Waktu terus melingkari hari. Tanggalan kian mencabut diri untuk mempersilahkan angka – angka selanjutnya. Bulan berputar dan berganti nama, Ya hanya sekedar nama dari proses rotasinya yang harmoni. Ia mendapatkan diri menjadi lemah. Ia kini tak lagi menciptakan hari bersama keluarga. Karena mahkota memerlukan laku kembara.
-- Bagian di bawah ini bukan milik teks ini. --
Lemma C3_exposure_maps_sum_to_one_witness :
  exists a,
    Holdings.calculate_holdings_performance Holdings.example_prices [] []
      Holdings.example_holdings = Py.Ok a /\
    Py.Qsum (Py.values (Holdings.sector_exposure a)) == 1.
Proof.
  eexists. split; [vm_compute; reflexivity|].
  eapply (C3_exposure_maps_sum_to_one Holdings.example_prices [] []
            Holdings.example_holdings).
  - vm_compute. reflexivity.
  - reflexivity.
  - discriminate.
Defined.

(** ** Returns statistics *)

Section StatsFacts.
Import Py Optimizer.
Variable np_sqrt : Q -> Q.

(** [portfolio_stats] never raises: the only division is behind the
    test on its divisor. *)
Lemma portfolio_stats_total (weights : list Q) (returns_df : frame) (rf : Q) :
  let port_return := dot weights (mean returns_df) * 252 in
  let port_vol :=
    np_sqrt (dot weights (matvec (cov returns_df) weights)) * np_sqrt 252 in
  portfolio_stats np_sqrt weights returns_df rf =
  Ok (port_return, port_vol,
      if Qlt_bool 0 port_vol then (port_return - rf) / port_vol else 0).
Proof.
  intros port_return port_vol. unfold portfolio_stats.
  fold port_return port_vol.
  destruct (Qlt_bool 0 port_vol) eqn:E; trivial.
  apply Qlt_bool_iff in E. rewrite (truediv_pos _ _ E). reflexivity.
Qed.

(** C5: the annualised return is [(w . mean) * 252], the annualised
    volatility is [sqrt (w' Sigma w) * sqrt 252], the Sharpe ratio is
    their quotient after the risk-free rate when the volatility is
    positive and 0 when it is zero; no input makes the call raise. *)
Theorem C5_portfolio_stats_no_division_by_zero
  (weights : list Q) (returns_df : frame) (rf : Q) :
  exists port_return port_vol sharpe : Q,
    portfolio_stats np_sqrt weights returns_df rf =
      Ok (port_return, port_vol, sharpe) /\
    port_return = dot weights (mean returns_df) * 252 /\
    port_vol =
      np_sqrt (dot weights (matvec (cov returns_df) weights))
      * np_sqrt 252 /\
    (0 < port_vol -> sharpe = (port_return - rf) / port_vol) /\
    (port_vol == 0 -> sharpe = 0) /\
    (~ 0 < port_vol -> sharpe = 0).
Proof.
  do 3 eexists. split; [apply portfolio_stats_total|].
  split; [reflexivity|]. split; [reflexivity|].
  set (pv := np_sqrt _ * np_sqrt 252).
  repeat split.
  - intros H. apply Qlt_bool_iff in H. rewrite H. reflexivity.
  - intros H. destruct (Qlt_bool 0 pv) eqn:E; trivial.
    apply Qlt_bool_iff in E. rewrite H in E. destruct (Qlt_irrefl 0 E).
  - intros H. destruct (Qlt_bool 0 pv) eqn:E; trivial.
    apply Qlt_bool_iff in E. contradiction.
Qed.
(** The cases of the [switch] that make a request. *)
Definition providerSends (name : string) : bool :=
  bool_decide (name = "twilio") || bool_decide (name = "messagebird")
  || bool_decide (name = "nexmo").

Definition withUsed (s : Settings) (n : Z) : Settings :=
  {| enabled := enabled s; provider := provider s; apiKey := apiKey s;
     apiSecret := apiSecret s; phoneNumber := phoneNumber s;
     credits := credits s; used := n |}.

(** [sendSmsMessage(phone, message)] *)
Definition sendSmsMessage (outcome : FetchResult) (s : Settings) : SendReply * Settings :=
  if negb (enabled s) || bool_decide (apiKey s = "") || bool_decide (phoneNumber s = "")
  then (notSent "SMS not configured", s)
  else if credits s <=? used s then (notSent "Credits exhausted", s)
  else if negb (providerFound (provider s)) then (notSent "Invalid SMS provider", s)
  else if negb (providerSends (provider s)) then (notSent "Unsupported SMS provider", s)
  else match outcome with
       | Responded true _ _ => (sent, withUsed s (used s + 1))
       | Responded false errorMessage bodyMessage =>
           (notSent (Js.strOr errorMessage (Js.strOr bodyMessage "API error")), s)
       | Threw m => ({| success := false; message := Some m |}, s)
       end.

Record Update : Type := {
  upd_enabled : option bool;
  upd_provider : option string;
  upd_apiKey : option string;
  upd_apiSecret : option string;
  upd_phoneNumber : option string
}.

Definition updateSmsSettings (u : Update) (s : Settings) : Settings :=
  {| enabled := default (enabled s) (upd_enabled u);
     provider :=
       match upd_provider u with
       | Some p => if negb (bool_decide (p = "")) && providerFound p then p else provider s
       | None => provider s
       end;
     apiKey := default (apiKey s) (upd_apiKey u);
     apiSecret := default (apiSecret s) (upd_apiSecret u);
     phoneNumber := default (phoneNumber s) (upd_phoneNumber u);
     credits := credits s;
     used := used s |}.

Inductive Call : Type :=
| Send (outcome : FetchResult)
| Configure (u : Update).

Definition call (c : Call) (s : Settings) : Settings :=
  match c with
  | Send outcome => (sendSmsMessage outcome s).2
  | Configure u => updateSmsSettings u s
  end.

Definition run (cs : list Call) (s : Settings) : Settings :=
  fold_left (fun s c => call c s) cs s.
End Sms.

(** ** Notions used in the statements *)

(** Every character of [s] is in the class [keep]. *)
Fixpoint allChars (keep : ascii -> bool) (s : string) : bool :=
  match s with
  | EmptyString => true
  | String c r => keep c && allChars keep r
  end.

(** The last step of [normalizePhone], on the string of digits and [+]. *)
Definition withCountryCode (env : Env) (v : string) : string :=
  if negb (Js.startsWith v "+") then Phone.countryCode env +:+ Js.stripLeading "0" v else v.

(** A country code of the form the default has: a [+] first, then digits
    and [+] only. *)
Definition wellFormedCode (env : Env) : Prop :=
  Js.startsWith (Phone.countryCode env) "+" = true
  /\ allChars Phone.isPhoneChar (Phone.countryCode env) = true.

(** The string of [k] zeros. *)
Fixpoint zeros (k : nat) : string :=
  match k with
  | O => EmptyString
  | S k' => String "0" (zeros k')
  end.

(** A string made of decimal digits only. *)
Definition decimal (s : string) : Prop :=
  Forall (fun c => c ∈ list_ascii_of_string "0123456789") (list_ascii_of_string s).
(** ** Recovery time-out *)

Lemma is_flash_operation_complete_frame e m :
  bootloader (snd (is_flash_operation_complete e m)) = bootloader m
  /\ tick (snd (is_flash_operation_complete e m)) = tick m
  /\ wire (snd (is_flash_operation_complete e m)) = wire m.
Proof.
  unfold is_flash_operation_complete.
  destruct (negb (flash_busy m)); [auto|].
  destruct (2000 <? e); auto.
Qed.







(** ** Sessions and the one-byte sequence number *)

Lemma wrap32_small x : 0 <= x < 2 ^ 32 -> wrap32 x = x.
Proof. intros H. unfold wrap32. apply Z.mod_small. exact H. Qed.

Lemma wrap_size_small x : 0 <= x < 2 ^ 64 -> wrap_size x = x.
Proof. intros H. unfold wrap_size. apply Z.mod_small. exact H. Qed.

Lemma slot_ok_lookup (l : list packet_t) (i : nat) :
  Forall slot_ok l -> slot_ok (l !!! i).
Proof.
  intros Hl. rewrite list_lookup_total_alt.
  destruct (l !! i) as [p|] eqn:Hp; simpl.
  - eapply Forall_lookup_1; eassumption.
  - intros Hv. discriminate Hv.
Qed.

Ltac bounded_tac :=
  break_some; enter_cases; subst; unfold session_bounded in *; simpl in *;
  try (intuition (try lia; try discriminate; auto); fail).

Lemma handle_idle_packet_bounded fuel pkt seq packet_type m m' :
  session_bounded m ->
  handle_idle_packet fuel pkt seq packet_type m = Some m' ->
  session_bounded m'.
Proof. intros HP H. unfold handle_idle_packet in H. bounded_tac. Qed.

Lemma handle_dfu_packet_bounded fuel pkt packet_type m m' :
  session_bounded m ->
  state (bootloader m) = STATE_DFU_ACTIVE ->
  2 <= length pkt <= MAX_PACKET_SIZE ->
  0 <= nth 0 (data pkt) 0 < 256 ->
  handle_dfu_packet fuel pkt (nth 0 (data pkt) 0) packet_type m = Some m' ->
  session_bounded m'.
Proof.
  intros HP Hs Hl Hq H. unfold handle_dfu_packet, start_flash_write in H.
  unfold MAX_PACKET_SIZE in Hl.
  destruct (packet_type =? PKT_DATA); [|bounded_tac].
  destruct (Z.eqb_spec (nth 0 (data pkt) 0) (expected_seq (bootloader m)))
    as [He|He]; [|bounded_tac].
  destruct (flash_busy m); [bounded_tac|].
  injection H as <-. unfold session_bounded in *. simpl.
  destruct HP as (H1 & H2 & H3 & H4 & H5). specialize (H4 Hs).
  rewrite (wrap_size_small (length pkt - 2)) by lia.
  rewrite (wrap32_small (bytes_received (bootloader m) + (length pkt - 2))) by lia.
  rewrite (wrap32_small (expected_seq (bootloader m) + 1)) by lia.
  repeat split; try lia. exact H5.
Qed.

Lemma dispatch_packet_bounded fuel pkt packet_type m m' :
  session_bounded m ->
  2 <= length pkt <= MAX_PACKET_SIZE ->
  0 <= nth 0 (data pkt) 0 < 256 ->
  dispatch_packet fuel pkt (nth 0 (data pkt) 0) packet_type m = Some m' ->
  session_bounded m'.
Proof.
  intros HP Hl Hq H. unfold dispatch_packet in H.
  destruct (packet_type =? PKT_PING); [bounded_tac|].
  destruct (packet_type =? PKT_GET_STATUS); [bounded_tac|].
  destruct (packet_type =? PKT_EMERGENCY_RESET); [bounded_tac|].
  destruct (packet_type =? PKT_ABORT); [bounded_tac|].
  destruct (state (bootloader m)) eqn:Hs;
    first [ eapply handle_idle_packet_bounded; eassumption
          | eapply handle_dfu_packet_bounded; eassumption
          | bounded_tac ].
Qed.

Lemma dispatch_packet_buffer fuel pkt seq packet_type m m' :
  dispatch_packet fuel pkt seq packet_type m = Some m' ->
  buffer (bootloader m') = buffer (bootloader m)
  /\ count (bootloader m') = count (bootloader m)
  /\ tail (bootloader m') = tail (bootloader m).
Proof.
  intros H. unfold dispatch_packet, handle_idle_packet, handle_dfu_packet,
    start_flash_write in H.
  break_some; enter_cases; subst; simpl; auto.
Qed.

Lemma process_packet_bounded fuel m m' :
  session_bounded m ->
  valid (buffer (bootloader m) !!! Z.to_nat (tail (bootloader m))) = true ->
  process_packet fuel m = Some m' ->
  session_bounded m'.
Proof.
  intros HP Hv H. unfold process_packet in H.
  set (pkt := buffer (bootloader m) !!! Z.to_nat (tail (bootloader m))) in *.
  assert (Hok : slot_ok pkt) by (apply slot_ok_lookup, HP).
  destruct (Hok Hv) as [Hl Hq].
  destruct (dispatch_packet _ _ _ _ _) as [m1|] eqn:Hd; [|discriminate].
  injection H as <-.
  pose proof (dispatch_packet_buffer _ _ _ _ _ _ Hd) as (Hb & _ & _).
  apply dispatch_packet_bounded in Hd; [|exact HP|exact Hl|exact Hq].
  unfold session_bounded in *. simpl in *.
  destruct Hd as (H1 & H2 & H3 & H4 & H5).
  repeat split; try assumption; try lia.
  apply Forall_insert; [exact H5|]. intros Hf. discriminate Hf.
Qed.

Lemma process_packets_bounded n fuel m m' :
  session_bounded m -> process_packets n fuel m = Some m' -> session_bounded m'.
Proof.
  revert m. induction n as [|n IH]; intros m HP H; simpl in H; [discriminate|].
  destruct (0 <? count (bootloader m)); [|injection H as <-; exact HP].
  destruct (valid _) eqn:Hv; simpl in H; [|injection H as <-; exact HP].
  destruct (process_packet fuel m) as [m1|] eqn:Hp; [|discriminate].
  eapply IH; [|exact H]. eapply process_packet_bounded; eassumption.
Qed.

Lemma handle_timeout_checks_bounded fuel m m' :
  session_bounded m -> handle_timeout_checks fuel m = Some m' ->
  session_bounded m'.
Proof. intros HP H. unfold handle_timeout_checks in H. simpl in H. bounded_tac. Qed.

Lemma background_processing_bounded fuel m m' :
  session_bounded m -> background_processing fuel m = Some m' ->
  session_bounded m'.
Proof.
  intros HP H. unfold background_processing, validate_application in H.
  simpl in H. bounded_tac.
Qed.

Lemma process_cycle_bounded fuel e m m' :
  session_bounded m -> bootloader_process_cycle fuel e m = Some m' ->
  session_bounded m'.
Proof.
  intros HP H. unfold bootloader_process_cycle in H.
  destruct (handle_timeout_checks fuel m) as [m1|] eqn:H1; [|discriminate].
  apply handle_timeout_checks_bounded in H1; [|exact HP].
  assert (H2 : session_bounded (snd (is_flash_operation_complete e m1))).
  { unfold session_bounded.
    destruct (is_flash_operation_complete_frame e m1) as (-> & _ & _). exact H1. }
  destruct (is_flash_operation_complete e m1) as [r m2]. simpl in H2.
  destruct (background_processing fuel m2) as [m3|] eqn:H3; [|discriminate].
  apply background_processing_bounded in H3; [|exact H2].
  eapply process_packets_bounded; [exact H3|exact H].
Qed.

Lemma nth_0_memcpy dst src n :
  (1 <= Z.to_nat n <= Datatypes.length src)%nat ->
  nth 0 (memcpy dst src n) 0 = nth 0 src 0.
Proof.
  intros H. unfold memcpy.
  destruct src as [|x src]; simpl in H; [lia|].
  destruct (Z.to_nat n) as [|k]; [lia|]. reflexivity.
Qed.

Lemma zero_buffer_ok : Forall slot_ok (buffer zero_bootloader).
Proof.
  apply List.Forall_forall. intros p Hp Hv.
  apply repeat_spec in Hp. subst p. discriminate Hv.
Qed.

Lemma run_call_bounded fuel c m m' :
  call_fits c = true ->
  session_bounded m -> run_call fuel c m = Some m' -> session_bounded m'.
Proof.
  intros Hf HP H. destruct c as [|src|e|]; simpl in H.
  - unfold bootloader_init in H. break_some; enter_cases; subst;
      unfold session_bounded; fields; unfold enter_state_actions; fields;
      repeat split; try lia; try discriminate; apply zero_buffer_ok.
  - simpl in Hf. unfold packet_fits in Hf.
    apply andb_prop in Hf as [Hf Hbytes]. apply andb_prop in Hf as [Hlo Hhi].
    apply Z.leb_le in Hlo, Hhi.
    unfold bootloader_receive_packet in H.
    destruct (BUFFER_SIZE <=? count (bootloader m)); simpl in H.
    + bounded_tac.
    + injection H as <-. unfold session_bounded in *. simpl.
      destruct HP as (H1 & H2 & H3 & H4 & H5).
      repeat split; try assumption; try lia.
      apply Forall_insert; [exact H5|]. intros _. simpl.
      split; [lia|].
      rewrite nth_0_memcpy by lia.
      destruct src as [|x src]; [simpl in Hlo; lia|].
      simpl in Hbytes. apply andb_prop in Hbytes as [Hx _].
      unfold is_byte in Hx. apply andb_prop in Hx as [Ha Hb].
      apply Z.leb_le in Ha. apply Z.ltb_lt in Hb. simpl. lia.
  - eapply process_cycle_bounded; eassumption.
  - injection H as <-. exact HP.
Qed.

Lemma run_bounded fuel cs m m' :
  forallb call_fits cs = true ->
  session_bounded m -> run fuel cs m = Some m' -> session_bounded m'.
Proof.
  revert m. induction cs as [|c cs IH]; intros m Hf HP H; simpl in H.
  - injection H as <-. exact HP.
  - simpl in Hf. apply andb_prop in Hf as [Hc Hcs].
    destruct (run_call fuel c m) as [m1|] eqn:H1; [|discriminate].
    eapply IH; [exact Hcs| |exact H]. eapply run_call_bounded; eassumption.
Qed.

Lemma reachable_fitting_bounded m : reachable_fitting m -> session_bounded m.
Proof.
  intros (fuel & cs & Hf & Hrun).
  eapply run_bounded; [exact Hf| |exact Hrun].
  unfold session_bounded. fields.
  repeat split; try lia; try discriminate. apply zero_buffer_ok.
Qed.

Lemma dispatch_end_session_in_dfu fuel pkt seq m :
  state (bootloader m) = STATE_DFU_ACTIVE ->
  bytes_received (bootloader m) <> total_size (bootloader m) ->
  dispatch_packet (S fuel) pkt seq PKT_END_SESSION m
  = Some (enter_state_actions STATE_ERROR (send_nack_packet 0x08 m)).
Proof.
  intros Hs Hne. unfold dispatch_packet. simpl (_ =? _). cbv iota. rewrite Hs.
  unfold handle_dfu_packet. simpl (_ =? _). cbv iota.
  destruct (Z.eqb_spec (bytes_received (bootloader m)) (total_size (bootloader m)));
    [contradiction|].
  apply enter_state_admissible. simpl. rewrite Hs. reflexivity.
Qed.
Dan Sang Ayah tak ingin ia menjadi raja tanpa tanda. Hingga ia terlempar pada cadas terjal pendakian. Saat itu ia memasrahkan jiwa akan amanat sebagai harap.

Dari proses waktu. Demi ia, berdua srikandi keluarga itu berhenti menimba ilmu dan mempersembahkan diri untuk menjadi pasangan hidup dari ksatria – ksatria pengolah lahan pangan.
” Atas nama pengabdian dan harapan Bang, kami sepakat cinta kami adalah dimensi waktu yang memang harus lakoni. Paralel kehidupan untuk Abang. Kami bahagia untuk ucap kata itu. Ketahuilah Bang, sungguh kami membina hati yang mengabdi untuk dua satria yang kini menjadi pelindung kami dan mengambil tanggung jawab akan kami. Oleh karenanya, tolong kembali jaga Emak.......”

Surat dari si sulung kembar, Aisyah. Surat yang terbaca saat ia menggenapkan absen ke empat kalinya akan penghormatan meninggalnya sang Ayah. Ia terima beberapa hari lalu.
Sang Bapak meninggal, saat ia masih dalam pendakian. Pendakian demi utuh sebuah mimpi sang Almarhum, meski tanpa lagi ada topangan. Hanya restu, kiranya mimpi itu adalah nyata. Ia mencoba berkelit dari sisa jejak legenda malin. Bahwa ia dirajam mimpi untuk kembali, tapi bukankah ( saat ini ) kembali ia adalah kekalahan ?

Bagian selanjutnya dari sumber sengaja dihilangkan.